#### [Aim of the task]
Copy each line containing the word "retry" from the records that follow, please.

#### [Data provided]
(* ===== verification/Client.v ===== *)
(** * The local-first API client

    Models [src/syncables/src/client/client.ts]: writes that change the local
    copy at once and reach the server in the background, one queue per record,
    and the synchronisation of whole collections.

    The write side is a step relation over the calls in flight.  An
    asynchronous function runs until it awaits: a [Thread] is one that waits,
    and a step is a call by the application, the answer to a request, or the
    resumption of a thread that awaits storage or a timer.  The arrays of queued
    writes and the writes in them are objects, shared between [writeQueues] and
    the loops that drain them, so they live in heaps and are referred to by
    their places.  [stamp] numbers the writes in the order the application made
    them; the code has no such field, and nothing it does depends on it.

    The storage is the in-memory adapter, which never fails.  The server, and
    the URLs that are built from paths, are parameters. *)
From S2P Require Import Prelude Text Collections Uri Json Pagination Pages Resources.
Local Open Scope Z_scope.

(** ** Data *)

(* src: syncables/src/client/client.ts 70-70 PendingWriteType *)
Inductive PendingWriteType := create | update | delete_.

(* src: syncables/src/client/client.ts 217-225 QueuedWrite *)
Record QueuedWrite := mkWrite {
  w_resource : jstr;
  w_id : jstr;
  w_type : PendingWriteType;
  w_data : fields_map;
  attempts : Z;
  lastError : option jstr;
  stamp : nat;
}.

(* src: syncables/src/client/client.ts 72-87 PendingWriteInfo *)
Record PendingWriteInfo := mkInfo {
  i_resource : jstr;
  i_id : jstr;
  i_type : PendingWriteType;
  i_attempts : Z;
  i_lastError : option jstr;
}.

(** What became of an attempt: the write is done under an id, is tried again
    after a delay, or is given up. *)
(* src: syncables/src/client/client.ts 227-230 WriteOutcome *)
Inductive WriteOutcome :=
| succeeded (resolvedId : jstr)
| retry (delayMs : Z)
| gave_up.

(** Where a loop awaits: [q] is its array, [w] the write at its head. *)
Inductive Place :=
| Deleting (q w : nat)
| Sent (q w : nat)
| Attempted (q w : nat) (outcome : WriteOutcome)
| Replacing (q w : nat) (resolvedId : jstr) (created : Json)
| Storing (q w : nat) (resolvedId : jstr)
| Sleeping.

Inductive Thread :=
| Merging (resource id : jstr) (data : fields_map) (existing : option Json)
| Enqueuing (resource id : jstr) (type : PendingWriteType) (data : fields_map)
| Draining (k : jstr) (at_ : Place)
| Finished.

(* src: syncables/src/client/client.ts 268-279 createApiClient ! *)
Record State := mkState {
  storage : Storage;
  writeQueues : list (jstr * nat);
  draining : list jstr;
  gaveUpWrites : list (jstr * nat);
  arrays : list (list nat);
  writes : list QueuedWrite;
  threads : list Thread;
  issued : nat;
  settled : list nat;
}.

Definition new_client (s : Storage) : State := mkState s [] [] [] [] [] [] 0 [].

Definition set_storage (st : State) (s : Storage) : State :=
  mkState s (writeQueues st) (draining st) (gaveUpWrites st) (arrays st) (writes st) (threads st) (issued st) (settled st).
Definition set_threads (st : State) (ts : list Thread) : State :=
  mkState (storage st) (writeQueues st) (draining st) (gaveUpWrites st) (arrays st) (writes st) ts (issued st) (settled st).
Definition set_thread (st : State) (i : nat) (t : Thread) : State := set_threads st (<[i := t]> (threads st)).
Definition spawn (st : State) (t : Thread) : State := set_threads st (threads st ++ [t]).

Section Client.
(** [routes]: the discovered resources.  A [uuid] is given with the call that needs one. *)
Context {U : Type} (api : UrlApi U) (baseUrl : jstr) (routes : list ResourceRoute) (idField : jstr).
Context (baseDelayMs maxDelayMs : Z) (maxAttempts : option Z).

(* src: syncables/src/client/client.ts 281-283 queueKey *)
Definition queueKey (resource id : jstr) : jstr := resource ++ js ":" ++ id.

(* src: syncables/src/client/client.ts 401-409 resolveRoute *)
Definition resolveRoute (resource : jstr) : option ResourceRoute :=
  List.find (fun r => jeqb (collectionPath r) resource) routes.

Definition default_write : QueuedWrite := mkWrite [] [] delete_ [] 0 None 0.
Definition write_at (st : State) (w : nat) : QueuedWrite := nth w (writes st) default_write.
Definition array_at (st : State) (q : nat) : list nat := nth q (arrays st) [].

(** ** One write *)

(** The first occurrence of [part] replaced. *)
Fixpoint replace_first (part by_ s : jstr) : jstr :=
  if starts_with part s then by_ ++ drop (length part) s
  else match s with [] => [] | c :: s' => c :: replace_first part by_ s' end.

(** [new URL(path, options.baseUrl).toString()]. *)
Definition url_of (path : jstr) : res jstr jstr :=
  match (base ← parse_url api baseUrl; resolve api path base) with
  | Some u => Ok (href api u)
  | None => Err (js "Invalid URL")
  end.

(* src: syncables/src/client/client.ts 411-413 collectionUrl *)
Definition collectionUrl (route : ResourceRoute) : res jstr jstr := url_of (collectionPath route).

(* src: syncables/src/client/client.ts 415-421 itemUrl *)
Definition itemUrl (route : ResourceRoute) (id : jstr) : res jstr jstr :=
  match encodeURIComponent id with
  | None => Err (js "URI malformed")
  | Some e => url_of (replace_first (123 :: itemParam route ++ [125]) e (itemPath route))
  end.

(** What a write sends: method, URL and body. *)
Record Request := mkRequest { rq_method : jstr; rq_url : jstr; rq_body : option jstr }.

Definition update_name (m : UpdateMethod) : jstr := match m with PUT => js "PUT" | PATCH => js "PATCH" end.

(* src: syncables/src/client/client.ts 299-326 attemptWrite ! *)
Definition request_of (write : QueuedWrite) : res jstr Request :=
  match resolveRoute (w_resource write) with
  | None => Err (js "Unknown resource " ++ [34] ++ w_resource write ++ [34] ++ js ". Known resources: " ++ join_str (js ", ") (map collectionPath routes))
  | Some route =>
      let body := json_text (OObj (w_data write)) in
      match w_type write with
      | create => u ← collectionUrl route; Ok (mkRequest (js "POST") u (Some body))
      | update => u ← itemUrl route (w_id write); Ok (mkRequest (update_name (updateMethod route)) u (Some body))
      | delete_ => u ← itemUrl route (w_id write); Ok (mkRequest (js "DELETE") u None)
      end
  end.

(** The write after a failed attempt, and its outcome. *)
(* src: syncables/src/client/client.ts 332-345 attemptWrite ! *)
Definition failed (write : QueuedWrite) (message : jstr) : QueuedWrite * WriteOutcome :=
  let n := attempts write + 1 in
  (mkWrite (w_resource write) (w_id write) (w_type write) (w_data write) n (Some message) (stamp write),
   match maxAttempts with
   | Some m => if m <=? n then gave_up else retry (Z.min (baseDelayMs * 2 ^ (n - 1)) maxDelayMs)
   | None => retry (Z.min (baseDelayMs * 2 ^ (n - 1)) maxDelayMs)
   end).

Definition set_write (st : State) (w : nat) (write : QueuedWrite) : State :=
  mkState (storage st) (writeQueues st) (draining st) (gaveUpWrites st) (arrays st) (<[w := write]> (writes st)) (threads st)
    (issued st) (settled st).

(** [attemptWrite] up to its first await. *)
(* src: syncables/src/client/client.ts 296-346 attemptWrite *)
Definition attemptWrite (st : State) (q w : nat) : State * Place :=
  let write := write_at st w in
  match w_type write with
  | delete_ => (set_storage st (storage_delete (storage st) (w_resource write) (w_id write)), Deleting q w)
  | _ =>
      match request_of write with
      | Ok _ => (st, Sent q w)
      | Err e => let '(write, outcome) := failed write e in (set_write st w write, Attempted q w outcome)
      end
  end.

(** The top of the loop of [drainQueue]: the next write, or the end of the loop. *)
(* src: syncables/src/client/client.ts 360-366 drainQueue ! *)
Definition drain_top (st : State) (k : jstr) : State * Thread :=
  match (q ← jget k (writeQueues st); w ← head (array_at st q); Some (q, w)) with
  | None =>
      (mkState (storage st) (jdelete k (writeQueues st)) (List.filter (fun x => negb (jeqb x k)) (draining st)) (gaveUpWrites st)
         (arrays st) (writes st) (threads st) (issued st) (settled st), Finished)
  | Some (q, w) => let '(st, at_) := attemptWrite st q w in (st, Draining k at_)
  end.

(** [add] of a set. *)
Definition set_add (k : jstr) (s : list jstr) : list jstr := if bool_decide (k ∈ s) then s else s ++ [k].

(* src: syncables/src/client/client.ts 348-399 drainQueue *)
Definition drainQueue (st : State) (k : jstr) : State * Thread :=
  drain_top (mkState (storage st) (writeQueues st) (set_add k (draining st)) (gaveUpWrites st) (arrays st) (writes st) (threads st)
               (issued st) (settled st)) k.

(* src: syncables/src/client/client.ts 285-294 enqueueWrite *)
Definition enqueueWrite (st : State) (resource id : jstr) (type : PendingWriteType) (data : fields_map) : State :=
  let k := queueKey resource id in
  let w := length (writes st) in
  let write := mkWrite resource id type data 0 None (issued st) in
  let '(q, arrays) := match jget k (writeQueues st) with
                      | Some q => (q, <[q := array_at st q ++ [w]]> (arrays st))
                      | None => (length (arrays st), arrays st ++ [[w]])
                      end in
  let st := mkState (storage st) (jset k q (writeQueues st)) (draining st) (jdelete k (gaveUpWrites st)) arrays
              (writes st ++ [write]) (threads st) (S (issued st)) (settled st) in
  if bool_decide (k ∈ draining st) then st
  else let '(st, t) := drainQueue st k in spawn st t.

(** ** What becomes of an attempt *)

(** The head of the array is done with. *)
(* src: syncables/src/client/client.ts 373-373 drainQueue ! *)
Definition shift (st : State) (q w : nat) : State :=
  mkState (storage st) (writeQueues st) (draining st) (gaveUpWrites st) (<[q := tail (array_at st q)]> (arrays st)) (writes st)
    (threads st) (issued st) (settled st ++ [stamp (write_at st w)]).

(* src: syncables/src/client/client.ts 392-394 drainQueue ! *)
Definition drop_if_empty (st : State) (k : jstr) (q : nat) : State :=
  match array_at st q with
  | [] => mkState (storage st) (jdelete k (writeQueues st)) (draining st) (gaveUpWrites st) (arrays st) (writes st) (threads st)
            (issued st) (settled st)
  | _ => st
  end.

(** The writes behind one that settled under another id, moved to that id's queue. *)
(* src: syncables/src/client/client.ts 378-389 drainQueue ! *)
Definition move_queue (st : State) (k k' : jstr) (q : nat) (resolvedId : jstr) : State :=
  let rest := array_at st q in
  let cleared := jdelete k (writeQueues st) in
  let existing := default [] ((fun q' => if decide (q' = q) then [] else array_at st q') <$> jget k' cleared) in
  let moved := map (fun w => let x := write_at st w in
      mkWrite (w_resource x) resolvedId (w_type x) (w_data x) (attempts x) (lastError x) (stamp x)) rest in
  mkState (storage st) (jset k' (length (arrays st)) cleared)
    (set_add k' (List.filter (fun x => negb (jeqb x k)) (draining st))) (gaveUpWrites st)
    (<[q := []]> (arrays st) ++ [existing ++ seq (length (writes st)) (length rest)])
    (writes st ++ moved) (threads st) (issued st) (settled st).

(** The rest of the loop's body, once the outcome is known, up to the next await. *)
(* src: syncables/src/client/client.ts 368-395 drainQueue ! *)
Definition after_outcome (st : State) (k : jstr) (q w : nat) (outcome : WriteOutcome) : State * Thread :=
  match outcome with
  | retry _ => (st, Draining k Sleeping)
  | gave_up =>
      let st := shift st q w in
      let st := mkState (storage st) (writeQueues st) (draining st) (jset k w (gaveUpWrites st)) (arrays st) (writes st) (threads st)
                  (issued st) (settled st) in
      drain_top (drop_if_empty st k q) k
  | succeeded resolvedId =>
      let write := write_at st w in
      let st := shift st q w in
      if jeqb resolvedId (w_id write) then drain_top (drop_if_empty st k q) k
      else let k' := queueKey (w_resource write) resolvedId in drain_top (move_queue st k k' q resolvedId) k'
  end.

#### [Answer below]
| retry (delayMs : Z)
   | Some m => if m <=? n then gave_up else retry (Z.min (baseDelayMs * 2 ^ (n - 1)) maxDelayMs)
   | None => retry (Z.min (baseDelayMs * 2 ^ (n - 1)) maxDelayMs)
  | retry _ => (st, Draining k Sleeping)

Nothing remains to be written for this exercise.